Kitty Stone is one of three county schools selected to be a part of the expansion of the state’s voluntary pre-K program. The celebration was organized by the Alabama School Readiness Alliance.
The others are Norwood Head Start and Hobson City Head Start. The fourth, Piedmont Elementary, received a new First Class Pre-K Intervention Grant, also as a part of the expansion this year.
“The state requires you to serve special needs children that are ages 3 and 4, so that’s how we started last year,” said Kitty Stone principal Christy Hamilton. “We offered the few spots that were available to the teachers in the system who had children who were 3 and 4. We had a total of seven to participate.”
Hamilton said she and other educators have known for awhile that there was a need in Jacksonville for a 4-year-old pre-K program.
“We checked across the city, and there were approximately 25 slots for children age 4 for pre-K in the city already,” she said. “Typically, we have about 120 to 130 kindergarteners, so we knew there were about 100 to 110 children not being served in the 4-year-old program.”
The Office of School Readiness was already awarding grants in the past on a limited basis. That office was able to expand the number of grants awarded when the legislation extended its funding over $9 million dollars. Kitty Stone applied for what is called a First Class Plus Grant and for $120,000, which would provide funding for a full time teacher, a full time aide and money to purchase materials, supplies and equipment for a classroom.
After hearing Kitty Stone had been awarded the grant, the staff began getting ready for the new school year. An advertisement was put in The Jacksonville News, the announcement was put on the school website, and Hamilton went around town putting up fliers in businesses. She targeted businesses that she thought mothers of younger children would be more apt to visit.
Fifty-four signed up.
“We put everyone’s name in a hat and did a lottery,” said Hamilton. “We actually had two hats. We put boys names in one and girls in the other. We took the first nine boys and the first nine girls we drew and placed them in the pre-K class.”
Kitty Stone kept the original half day program that was started last year, which was funded with state, federal and local monies, but was able to expand it to a full time program this year. Some special needs students are served in this classroom. The unit is being funded in the same manner this year.
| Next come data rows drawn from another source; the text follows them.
(** The type of a message in the top byte of its size: [type << HANDLE_REMOTE_SHIFT] is
    an [int], converted to [size_t]; and the two parts again. *)
Definition type_bits (type : Z) : Z := u64 (i32 (Z.shiftl type HANDLE_REMOTE_SHIFT)).
Definition msg_type (n : Z) : Z := i32 (Z.shiftr n HANDLE_REMOTE_SHIFT).
Definition msg_size (n : Z) : Z := Z.land n HANDLE_MASK.

(** [sizeof(remote_message)]. *)
Definition REMOTE_MESSAGE_SIZE : Z := 40.

Section SERVER.
Context {G : Type} `{GlobalQueue G}.

(** [monitor] is that of the worker thread; [logger] is the static variable of
    [skynet_error], [HARBOR] and [REMOTE] are those of sn_harbor.cpp. *)
Record SNServer := mk_SNServer {
  m_pHandleMgr : SNHandleMgr;
  contexts : gmap ctxptr SNContext;
  queues : gmap qid SNMessageQueue;
  m_pMqMgr : G;
  monitor : SNMonitor;
  m_monitor_exit : Z;
  m_bExit : bool;
  TI : timer;
  env : gmap string (list Z);
  HARBOR : Z;
  REMOTE : option ctxptr;
  logger : Z;
  freed : list mem_block
}.

Definition set_handles (x : SNHandleMgr) (s : SNServer) : SNServer :=
  mk_SNServer x (contexts s) (queues s) (m_pMqMgr s) (monitor s) (m_monitor_exit s)
    (m_bExit s) (TI s) (env s) (HARBOR s) (REMOTE s) (logger s) (freed s).
Definition set_context (p : ctxptr) (c : SNContext) (s : SNServer) : SNServer :=
  mk_SNServer (m_pHandleMgr s) (<[p := c]> (contexts s)) (queues s) (m_pMqMgr s) (monitor s)
    (m_monitor_exit s) (m_bExit s) (TI s) (env s) (HARBOR s) (REMOTE s) (logger s) (freed s).
Definition set_queues (x : gmap qid SNMessageQueue) (g : G) (s : SNServer) : SNServer :=
  mk_SNServer (m_pHandleMgr s) (contexts s) x g (monitor s) (m_monitor_exit s)
    (m_bExit s) (TI s) (env s) (HARBOR s) (REMOTE s) (logger s) (freed s).
Definition set_monitor (x : SNMonitor) (s : SNServer) : SNServer :=
  mk_SNServer (m_pHandleMgr s) (contexts s) (queues s) (m_pMqMgr s) x (m_monitor_exit s)
    (m_bExit s) (TI s) (env s) (HARBOR s) (REMOTE s) (logger s) (freed s).
Definition set_monitor_exit (x : Z) (s : SNServer) : SNServer :=
  mk_SNServer (m_pHandleMgr s) (contexts s) (queues s) (m_pMqMgr s) (monitor s) x
    (m_bExit s) (TI s) (env s) (HARBOR s) (REMOTE s) (logger s) (freed s).
Definition set_exit (s : SNServer) : SNServer :=
  mk_SNServer (m_pHandleMgr s) (contexts s) (queues s) (m_pMqMgr s) (monitor s)
    (m_monitor_exit s) true (TI s) (env s) (HARBOR s) (REMOTE s) (logger s) (freed s).
Definition set_remote (x : option ctxptr) (s : SNServer) : SNServer :=
  mk_SNServer (m_pHandleMgr s) (contexts s) (queues s) (m_pMqMgr s) (monitor s)
    (m_monitor_exit s) (m_bExit s) (TI s) (env s) (HARBOR s) x (logger s) (freed s).
Definition set_logger (x : Z) (s : SNServer) : SNServer :=
  mk_SNServer (m_pHandleMgr s) (contexts s) (queues s) (m_pMqMgr s) (monitor s)
    (m_monitor_exit s) (m_bExit s) (TI s) (env s) (HARBOR s) (REMOTE s) x (freed s).
Definition add_freed (x : list mem_block) (s : SNServer) : SNServer :=
  mk_SNServer (m_pHandleMgr s) (contexts s) (queues s) (m_pMqMgr s) (monitor s)
    (m_monitor_exit s) (m_bExit s) (TI s) (env s) (HARBOR s) (REMOTE s) (logger s) (freed s ++ x).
“We’re seeing all students make significant strides in acquiring skills that are necessary for a successful year in kindergarten,” said Hamilton. “Students participating in a full time researched based pre-K program are better prepared for kindergarten, enter school with fewer skill deficits and are more socially prepared for school. “
She said all of the pre-K students are delightful.
“I love to go into the classroom and see them,” she said. “They’re like little sponges; they’re so eager to learn, they’re so happy and innocent. Even last year doing this a half a day, we saw huge gains in those children. And it’s just going to give them a better foundation so that they’re ready when they do start school.”
Calhoun County Rep. K. L. Brown, Sen. Del Marsh, Rep. Randy Wood, Mayor Johnny Smith, some city council members, director of the Office of School Readiness Jenna Ross and assistant director Jan Hume, were on hand, as well as Liz Huntley, a corporate attorney in Birmingham. Huntley told her story of how Pre-K changed her life.
Brown said parents in Jacksonville are proud of the program.
“The high demand for the 18 spots in the new classroom at Kitty Stone Elementary speaks volumes about how our community has embraced the value of high quality pre-kindergarten education,” he said. “Due to the state’s increased pre-K investments, more of our community’s children will now have the opportunity to enter kindergarten prepared and ready to learn.”
The grant calls for parents to pay fees, but the fees are based on each family’s income and the number of persons in the household.
Hamilton said the fees are reasonable. They range from $40 to $300 a month. She cited one parent who was paying $130 a week for her child to attend a preschool and is now happy to pay $40 a month.
To quality for the pre-K program, students must live within the school district, turn 4 years of age on or before Sept. 4 and have up-to-date immunizations.